In my home town I started a dual diagnosis group (for this with substance abuse and mental illness) and I wanted it to be based on DBT (Dialectical Behavioral Therapy) as I think its unique and can offer help in ways AA cannot. To start this program I spent a manic winter reading DBT books. I’ve found this book to be the most approachable and after almost a year of running the program I’ve found other agree. Good luck and good skill, I will not drink with you today. Remember to take your meds
When you read up on the history of AA, the original “higher power” was psychoactives:
https://www.inverse.com/mind-body/alcoholics-anonymous-lsd-bill-wilson
That lead to AA, but what actually “cured” Bill W was LSD, because it messes with pattern recognition in our brains and can literally “break” the cycle of dependency.

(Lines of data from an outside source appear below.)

Definition set_input (l : list string) : TerminalSession → TerminalSession := on_channels (λ c,
  {| ch_input := l; ch_errors := ch_errors c; ch_closed := ch_closed c; ch_conn := ch_conn c |}).
Definition put_error : TerminalSession → TerminalSession := on_channels (λ c,
  {| ch_input := ch_input c; ch_errors := S (ch_errors c); ch_closed := ch_closed c; ch_conn := ch_conn c |}).
(** [Close]: both channels, once. *)
Definition Close : TerminalSession → TerminalSession := on_channels (λ c,
  {| ch_input := ch_input c; ch_errors := ch_errors c; ch_closed := true; ch_conn := ch_conn c |}).
(** [Session.Conn.Close()]. *)
Definition close_conn : TerminalSession → TerminalSession := on_channels (λ c,
  {| ch_input := ch_input c; ch_errors := ch_errors c; ch_closed := ch_closed c; ch_conn := false |}).

(** An event of the write topic: its handler is called. *)
Definition spawn_handler (data : string) (s : TerminalSession) : TerminalSession := on_traffic (λ t,
  {| tr_delivered := tr_delivered t ++ [data]; tr_accepted := tr_accepted t; tr_written := tr_written t; tr_published := tr_published t;
     tr_announced := tr_announced t |}) (on_threads (λ t,
  {| th_writers := th_writers t; th_readers := th_readers t; th_cleaners := th_cleaners t; th_handlers := th_handlers t ++ [HSend data] |}) s).

Definition accept (data : string) : TerminalSession → TerminalSession := on_traffic (λ t,
  {| tr_delivered := tr_delivered t; tr_accepted := tr_accepted t ++ [data]; tr_written := tr_written t; tr_published := tr_published t; tr_announced := tr_announced t |}).
Definition wrote (data : string) : TerminalSession → TerminalSession := on_traffic (λ t,
  {| tr_delivered := tr_delivered t; tr_accepted := tr_accepted t; tr_written := tr_written t ++ [data]; tr_published := tr_published t; tr_announced := tr_announced t |}).
Definition published (data : string) : TerminalSession → TerminalSession := on_traffic (λ t,
  {| tr_delivered := tr_delivered t; tr_accepted := tr_accepted t; tr_written := tr_written t; tr_published := tr_published t ++ [data]; tr_announced := tr_announced t |}).
(** The goroutine that publishes [TERMINAL_EOF] was started. *)
Definition announce : TerminalSession → TerminalSession := on_traffic (λ t,
  {| tr_delivered := tr_delivered t; tr_accepted := tr_accepted t; tr_written := tr_written t; tr_published := tr_published t; tr_announced := S (tr_announced t) |}).

Definition input (s : TerminalSession) : list string := ch_input (ts_channels s).
Definition errors (s : TerminalSession) : nat := ch_errors (ts_channels s).
Definition closed (s : TerminalSession) : bool := ch_closed (ts_channels s).
Definition conn (s : TerminalSession) : bool := ch_conn (ts_channels s).
Definition writers (s : TerminalSession) : list writer := th_writers (ts_threads s).
Definition readers (s : TerminalSession) : list reader := th_readers (ts_threads s).
Definition cleaners (s : TerminalSession) : list cleaner := th_cleaners (ts_threads s).
Definition handlers (s : TerminalSession) : list handler := th_handlers (ts_threads s).

Definition NewSession (containerName sessionID : string) : TerminalSession :=
  {| ts_SessionID := sessionID; ts_ContainerName := containerName; ts_RegistrationID := 0;
     ts_threads := {| th_writers := []; th_readers := []; th_cleaners := []; th_handlers := [] |};
     ts_channels := {| ch_input := []; ch_errors := 0; ch_closed := false; ch_conn := true |};
     ts_traffic := {| tr_delivered := []; tr_accepted := []; tr_written := []; tr_published := []; tr_announced := 0 |} |}.

(** What the read loop does with the error that ends it. *)
Inductive ending := EndCleanup | EndReport | EndQuiet.
Definition reader_end (err : string) : ending :=
  if String.eqb err "EOF" then EndCleanup
  else if str_contains "use of closed network connection" err then EndQuiet else EndReport.

Definition end_reader (i : nat) (err : string) (s : TerminalSession) : TerminalSession :=
  match reader_end err with
  | EndCleanup => spawn_cleaner (reader_at i RDone s)
  | EndReport => reader_at i RReport s
  | EndQuiet => reader_at i RDone s
  end.

(** The steps of the goroutines of one session that need only its object. *)
Inductive sstep : TerminalSession → TerminalSession → Prop :=
  (* the handler of the write topic: a send *)
  | step_accept s i d : handlers s !! i = Some (HSend d) → closed s = false → length (input s) < input_cap →
      sstep s (accept d (set_input (input s ++ [d]) (handler_at i HDone s)))
  | step_send_closed s i d : handlers s !! i = Some (HSend d) → closed s = true → sstep s (handler_at i HPanic s)
  (* the writer *)
  | step_receive s i d l : writers s !! i = Some WReceive → input s = d :: l → sstep s (set_input l (writer_at i (WWrite d) s))
  | step_receive_closed s i : writers s !! i = Some WReceive → input s = [] → closed s = true →
      sstep s (close_conn (writer_at i WDone s))
  | step_write s i d : writers s !! i = Some (WWrite d) → conn s = true → sstep s (wrote d (writer_at i WReceive s))
  | step_write_fails s i d : writers s !! i = Some (WWrite d) → sstep s (writer_at i WReport s)
  | step_writer_reports s i : writers s !! i = Some WReport → closed s = false → errors s < error_cap →
      sstep s (close_conn (put_error (writer_at i WDone s)))
  | step_writer_panics s i : writers s !! i = Some WReport → closed s = true → sstep s (close_conn (writer_at i WPanic s))
  (* the reader *)
  | step_read s i b : readers s !! i = Some RRead → conn s = true → sstep s (reader_at i (RPublish b) s)
  | step_read_nothing s i : readers s !! i = Some RRead → sstep s s
  | step_read_fails s i err : readers s !! i = Some RRead → sstep s (end_reader i err s)
  | step_publish s i b : readers s !! i = Some (RPublish b) → sstep s (published b (reader_at i RRead s))
  | step_publish_fails s i b err : readers s !! i = Some (RPublish b) → sstep s (end_reader i err s)
  | step_reader_reports s i : readers s !! i = Some RReport → closed s = false → errors s < error_cap →
      sstep s (put_error (reader_at i RDone s))
  | step_reader_panics s i : readers s !! i = Some RReport → closed s = true → sstep s (reader_at i RPanic s)
  (* the clean-up *)
  | step_close s i : cleaners s !! i = Some CClose → sstep s (Close (cleaner_at i CAnnounce s))
  | step_announce s i : cleaners s !! i = Some CAnnounce → sstep s (announce (cleaner_at i CUnregister s))
  | step_unregistered s i : cleaners s !! i = Some CUnregister → sstep s (cleaner_at i CUnsubscribe s)
  | step_unregister_fails s i : cleaners s !! i = Some CUnregister → sstep s (cleaner_at i CDone s)
  | step_unsubscribed s i : cleaners s !! i = Some CUnsubscribe → sstep s (cleaner_at i CEvict s)
  | step_unsubscribe_fails s i : cleaners s !! i = Some CUnsubscribe → sstep s (cleaner_at i CDone s).

(** ** The manager *)

Record TerminalManager := { sessions : list TerminalSession; ActiveSessions : gmap string nat }.

Definition put_session (p : nat) (s : TerminalSession) (tm : TerminalManager) : TerminalManager :=
  {| sessions := <[p := s]> (sessions tm); ActiveSessions := ActiveSessions tm |}.

Definition getSession (sessionID : string) (tm : TerminalManager) : nat + error :=
  match ActiveSessions tm !! sessionID with Some p => inl p | None => inr (Plain "session was not found") end.

Definition createTerminalSession (containerName sessionID : string) (tm : TerminalManager) : TerminalManager :=
  {| sessions := sessions tm ++ [NewSession containerName sessionID];
     ActiveSessions := <[sessionID := length (sessions tm)]> (ActiveSessions tm) |}.

(** The topics of a start: its subscription and its registration may fail. *)
Definition initTerminalMessagingChannels (subscribed registered : bool) (s : TerminalSession) : TerminalSession :=
  if subscribed && registered then spawn_io s else s.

But by that point AA was already up and running and in control it other people. People who didn’t want a permanent cure. They wanted lifelong members to the program.
Modern AA won’t fix the underlying reason people abuse alcohol, it just replaces alcohol with the meetings.
The root problem is depression, and depression is a rational response to modern society, because modern society is fucked.
I think I agree to some extent, but I do think that AA can help in a way that’s helpful. There is value in any form of sobriety and if AA does replace the alcohol it does allow the brain time to rewrite neuro pathways. Obviously I agree that AA is lacking in it’s breadth of working on the underlying issues such as trauma and mental health. I however find that my standpoint is if something is working for someone and is helping their life get better I’m not going to tell them they’re doing sobriety wrong.